Personal information
- Full name: John J. Cox
- Born: 22 May 1962 (age 64)

Chess career
- Country: England
- Title: International Master (2005)
- FIDE rating: 2319 (December 2021)
- Peak rating: 2423 (January 2006)

= John Cox (chess player) =

British chess player

John J. Cox (born 22 May 1962) is a British chess player who holds the title of International Master which he earned in 2005. His peak Elo rating of 2423 was achieved in January 2006.

Cox was among the strong juniors in the 1970s and 1980s and finished tied for first in a British U18 championship. The need to earn a living made Cox leave the chess scene for several years. During this time he also played bridge. He eventually returned to chess after the hiatus.

==Books==
Cox has written a number of well-received chess books, and he has contributed to the New in Chess yearbooks.

Four of his books were published by Everyman Chess, three of them introductory level books in the Starting Out series. His 2004 book on the Alekhine's Defence, Starting Out: Alekhine's Defence was credited by Watson as his main source on the Alekhine, and Carsten Hansen's review for the Chess Cafe credited the book for readability, an easy-going tone, and excellent annotations.

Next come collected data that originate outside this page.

(** One round, below the page directory: a table or a hole of 2 MiB. *)
Lemma round_pd r m m1 i pdp pd pt c3 : ready m i pdp pd pt → i < limit → grows m m1 dst 1 → 2 < nfree (free_list m1) →
  (∀ q, idx_ok q → length q = 4%nat → trans m1 dst q = trans m dst q) →
  cache_ok m1 src dst [] (Some c3) → idx_l c3 = i4 → present (entry m1 (src_t c3) i3) = true →
  ∃ m' i' pd' pt', ready m' i' (Some c3) pd' pt' ∧ copied m m' dst src (page_from i (Z.min i' limit)) 4 ∧ i + 4096 ≤ i' ∧
  ('(c2, m) ← enter m1 pd (src_t c3) (dst_t c3) (PDP_INDEX i);
   let e2 := entry m (src_t c2) (PD_INDEX i) in
   if negb (present e2)
   then copy_range_from r m dst src limit (u64 (i + 2 * MiB)) (Some c3) (Some c2) pt else
   if huge e2 then
     m ← copy_huge m (src_t c2) (dst_t c2) (PD_INDEX i) i (2 * MiB) "vm_copy_range/pd";
     copy_range_from r m dst src limit (u64 (i + 2 * MiB)) (Some c3) (Some c2) pt
   else
     '(c1, m) ← enter m pt (src_t c2) (dst_t c2) (PD_INDEX i);
     m ← copy_small m (src_t c1) (dst_t c1) (PT_INDEX i) i;
     copy_range_from r m dst src limit (u64 (i + 4 * KiB)) (Some c3) (Some c2) (Some c1)) =
  copy_range_from r m' dst src limit i' (Some c3) pd' pt'.
Proof.
  intros Hrd Hi Hg1 Hn1 Ht1 Hc3 E3 Hp3. pose proof Hrd as [Hw Hap Hu _ Hc2 Hc1 Hs Hd Hr Hst Ha Hrg [Hb Hb']].
  pose proof (Hrg i ltac:(lia)) as Hgi. destruct (Hg i Hgi) as [I4 I3].
  pose proof (source_apart m m1 src dst 1 Hap Hg1) as Hap1.
  pose proof Hc3 as (_ & Hlo3 & Hs3 & Hd3). rewrite E3 in *. cbn [app] in *.
  assert (small_path m1 src i) as Hsm1 by (eapply source_small; [exact Hap|exact Hg1|done|apply Hs; lia]).
  assert (small_path m1 dst i) as Hdm1 by (eapply small_path_keep; [apply Hd; lia|apply Hg1]).
  destruct (enter_ok m1 src dst [i4] pd (src_t c3) (dst_t c3) i3) as (c2 & m2 & E2 & Hg2 & Hk2 & Hx2 & Ht2); try done.
  { apply Hg1. } { apply idx1. } { cbn. lia. } { rewrite <-I4, <-I3. apply Hsm1. } { rewrite <-I4, <-I3. apply Hdm1. }
  { eapply keep1; [exact Hap|exact Hg1|exact Hc2]. } { lia. }
  rewrite I3, E2, bind_Ret_l. cbv zeta. pose proof (grows_trans _ _ _ _ _ _ Hg1 Hg2) as Hg12.
  pose proof (source_apart m1 m2 src dst 1 Hap1 Hg2) as Hap2.
  assert (cache_ok m2 src dst [] (Some c3)) as Hc3' by (eapply keep0; [exact Hap1|exact Hg2|exact Hc3]).
  assert (cache_ok m2 src dst [i4; i3] pt) as Hc1' by (eapply keep2; [exact Hap|exact Hg12|exact Hc1]).
  pose proof Hk2 as (_ & _ & Hs2 & Hd2). rewrite Hx2 in Hs2, Hd2. cbn [app] in Hs2, Hd2.
  assert (∀ q, idx_ok q → (length q ≤ 4)%nat → lower q → tbl m2 src q = tbl m src q ∧ trans m2 src q = trans m src q) as Hwalk
    by by apply (source_walk m m2 src dst (1 + 1)).
  destruct (present (entry m2 (src_t c2) (PD_INDEX i))) eqn:Hp2; cbn [negb].
  - assert (small_path m2 src i) as Hsm2 by (eapply source_small; [exact Hap|exact Hg12|done|apply Hs; lia]).
    assert (small_path m2 dst i) as Hdm2 by (eapply small_path_keep; [apply Hdm1|apply Hg2]).
    pose proof Hsm2 as (_ & _ & Hh2). pose proof Hdm2 as (_ & _ & Hh2'). rewrite I4, I3 in Hh2, Hh2'. rewrite (Hh2 _ Hs2).
    destruct (enter_ok m2 src dst [i4; i3] pt (src_t c2) (dst_t c2) (PD_INDEX i)) as (c1 & m3 & E1 & Hg3 & Hk1 & Hx1 & Ht3);
      try done.
    { apply Hg2. } { apply idx2. } { apply land_idx. } { pose proof (tg_n _ _ _ _ Hg2). lia. }
    rewrite E1, bind_Ret_l. pose proof (grows_trans _ _ _ _ _ _ Hg12 Hg3) as Hg13.
    pose proof Hk1 as (_ & _ & Hs1 & Hd1). rewrite Hx1 in Hs1, Hd1. cbn [app] in Hs1, Hd1.
    assert (apart m3 src dst) as Hap3 by by eapply source_apart.
    destruct (copy_small_ok m3 dst src (src_t c1) (dst_t c1) (PT_INDEX i) [i4; i3; PD_INDEX i] i)
      as (m4 & E4 & Hg4 & Hpc & Ho4); try done.
    { apply Hg3. } { apply idx3, land_idx. } { apply land_idx. }
    { pose proof (tg_n _ _ _ _ Hg2). pose proof (tg_n _ _ _ _ Hg3). lia. }
    rewrite E4, bind_Ret_l. change (4 * KiB) with 4096. rewrite wrap_small by lia.
    exists m4, (i + 4096), (Some c2), (Some c1). pose proof (grows_trans _ _ _ _ _ _ Hg13 Hg4) as Hg14.
    assert (path_of i = [i4; i3; PD_INDEX i; PT_INDEX i]) as Hpi by by apply path_in. cbn [app] in Hpc, Ho4. rewrite <-Hpi in Hpc, Ho4.
    split; [|split; [|split; [lia|done]]].
    + eapply (ready_step m m4 i (i + 4096)); [exact Hrd|exact Hg14|lia|rewrite <-Z.add_mod_idemp_l, Ha by lia; done|..].
      * eapply keep0, keep0, Hc3'; eassumption.
      * eapply keep1, keep1, Hk2; eassumption.
      * eapply keep2, Hk1; eassumption.
      * intros _. destruct (decide ((i + 4096) mod 2 ^ 21 = 0)) as [|Hne]; [by left|right].
        assert (PD_INDEX (i + 4096) = PD_INDEX i) as ->.
        { apply same_pt. pose proof (Z.div_mod i 4096). pose proof (Z.div_mod (i + 4096) (2 ^ 21)).
          pose proof (Z.mod_pos_bound (i + 4096) (2 ^ 21)). apply (Z.div_unique_pos _ _ _ ((i + 4096) mod 2 ^ 21 - 4096)); lia. }
        exists (src_t c1). rewrite <-Hs1. symmetry.
        apply (source_walk m m3 src dst (1 + 1 + 1) Hap Hg13); [apply idx3, land_idx|cbn; lia|cbn; lia].
    + eapply copied_weaken with (P := λ q, False ∨ q = path_of i) (n := 1 + 1 + 1 + 1); [|intros q; split|lia].
      * eapply (copied_trans m m3 m4); [done|done| | |split; [exact Hg4| |]|done].
        -- intros q e l Hq Hlq [[]| ->]. apply small_lower_trans, Hs. lia.
        -- apply copied_nothing; [exact Hg13| |done]. intros q Hq Hl. by rewrite Ht3, Ht2, Ht1.
        -- by intros q _ _ _ ->.
        -- exact Ho4.
      * intros [[]| ->]. exists i. split; [lia|done].
      * intros (v & Hv & Hva & ->). right. f_equal. pose proof (Z.div_mod v 4096). pose proof (Z.div_mod i 4096). lia.
  - assert (i mod 2 ^ 21 = 0) as Hal.
    { destruct (Hst Hi) as [?|[f Hf]]; [done|]. exfalso.
      rewrite <-(proj1 (Hwalk [i4; i3; PD_INDEX i] (idx3 _ (land_idx _)) ltac:(cbn; lia) ltac:(cbn; lia))) in Hf.
      by rewrite (tbl_snoc m2 src [i4; i3] _ _ _ Hs2 Hf) in Hp2. }
    change (2 * MiB) with (2 ^ 21). rewrite wrap_small by lia. exists m2, (i + 2 ^ 21), (Some c2), pt.
    split; [|split; [|split; [lia|done]]].
    + eapply (ready_step m m2 i (i + 2 ^ 21)); [exact Hrd|exact Hg12|lia| |done|done|done|].
      * pose proof (Z.div_mod i 4096). pose proof (Z.mod_add i 512 4096 ltac:(lia)). change (2 ^ 21) with (512 * 4096). congruence.
      * intros _. left. by rewrite <-Z.add_mod_idemp_l, Hal by lia.
    + eapply copied_weaken with (n := 1 + 1); [apply copied_none; [exact Hg12| |]|done|lia].
      * intros q Hq Hl. by rewrite Ht2, Ht1.
      * intros v Hv. assert (v / 2 ^ 21 = i / 2 ^ 21) as Hvi.
        { pose proof (Z.div_mod i (2 ^ 21)). symmetry. apply (Z.div_unique_pos _ _ _ (v - i)); lia. }
        rewrite <-(proj2 (Hwalk (path_of v) (path_ok v) ltac:(done) ltac:(apply lower_path; lia))).
        rewrite path_in by (apply Hrg; lia). rewrite (same_pt v i Hvi). by apply (no_table m2 [i4; i3] [PT_INDEX v] (src_t c2)).
Qed.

Since the book was written, Cox has largely abandoned the Alekhine because of perceived trouble for Black in the Four Pawns Attack variation. Cox has since taken up 1.e4 e5.

A manual for Black on Queen's Pawn Game sidelines such as the Colle System and Trompowsky Attack was published in 2005 under the title Dealing with 1 d4 deviations. The idea of this book was proposed by Cox who believed there was a niche for a book on how to deal with these openings which are common at the club level.

The 2006 White opening repertoire book Starting Out: 1 d4! also received high marks in reviews by Hansen and Watson, despite some skepticism of Cox's opening selections which included highly theoretical and complex variations. Cox recommended playing main line openings and to avoid deliberately playing inferior sidelines. Watson also remarked the recommendation of such difficult lines for an amateur audience, but Cox notes that the complex main lines may well appeal to players of club level strength.

The 2007 book Starting Out: Sicilian Sveshnikov also received top marks from Hansen, who praised Cox's communication of the difficult lines which are a feature of the Sveshnikov line.

Cox's book for Quality Chess, The Berlin Wall which is about the solid Berlin Variation of the Ruy Lopez, received top marks for its writing and thoroughness.